[Source data]
%%
Lemma sorted_filter {K V} `{TotalOrd K} (p : K * V → bool) (m : btree K V) :
  bt_wf m → StronglySorted olt (map fst (List.filter p m)).
Proof.
  unfold bt_wf, bt_keys. induction m as [|[k v] m IH]; simpl; [constructor|]. intros Hs.
  inversion_clear Hs as [|? ? Hm Hk]. destruct (p (k, v)); simpl; [|by apply IH].
  constructor; [by apply IH|]. rewrite Forall_forall in *. intros j Hj. apply Hk.
  apply list_elem_of_In, in_map_iff in Hj as (x & <- & Hx). apply filter_In in Hx as [Hx _].
  apply list_elem_of_In, in_map_iff. by exists x.
Qed.

(** The look-ahead of one element decides whether more than a page matches. *)
Lemma has_more {A B} (f : A → B) limit m : 0 < limit →
  (limit <? len (map f (take (Z.to_nat (limit + 1)) m))) = (Z.to_nat limit <? length m)%nat.
Proof.
  intros Hlim. unfold len. rewrite length_map, length_take.
  destruct (Z.ltb_spec limit (Z.of_nat (Z.to_nat (limit + 1) `min` length m)%nat)),
    (Nat.ltb_spec (Z.to_nat limit) (length m)); try done; lia.
Qed.

(** ** Atom queries *)

(** The atoms of the snapshot's tenant that match the selector, in order. *)
Definition matching_entries (tx : ReadTx) (sel : AtomSelector) : btree text ContextAtomV1 :=
  List.filter (λ e, is_none_or (λ k, bool_decide (atom_kind e.2 = k)) (sel_kind sel))
    (match rd_tenant tx with Some t => atoms t | None => [] end).

Definition atom_cursor (tx : ReadTx) (k : text) : AtomCursor := mk_atom_cursor (revision (rd_state tx)) k.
%%
Exercise
Find the word "ReadTx" in the entries above, then copy each line that holds it.

Exercise response
Definition matching_entries (tx : ReadTx) (sel : AtomSelector) : btree text ContextAtomV1 :=
Definition atom_cursor (tx : ReadTx) (k : text) : AtomCursor := mk_atom_cursor (revision (rd_state tx)) k.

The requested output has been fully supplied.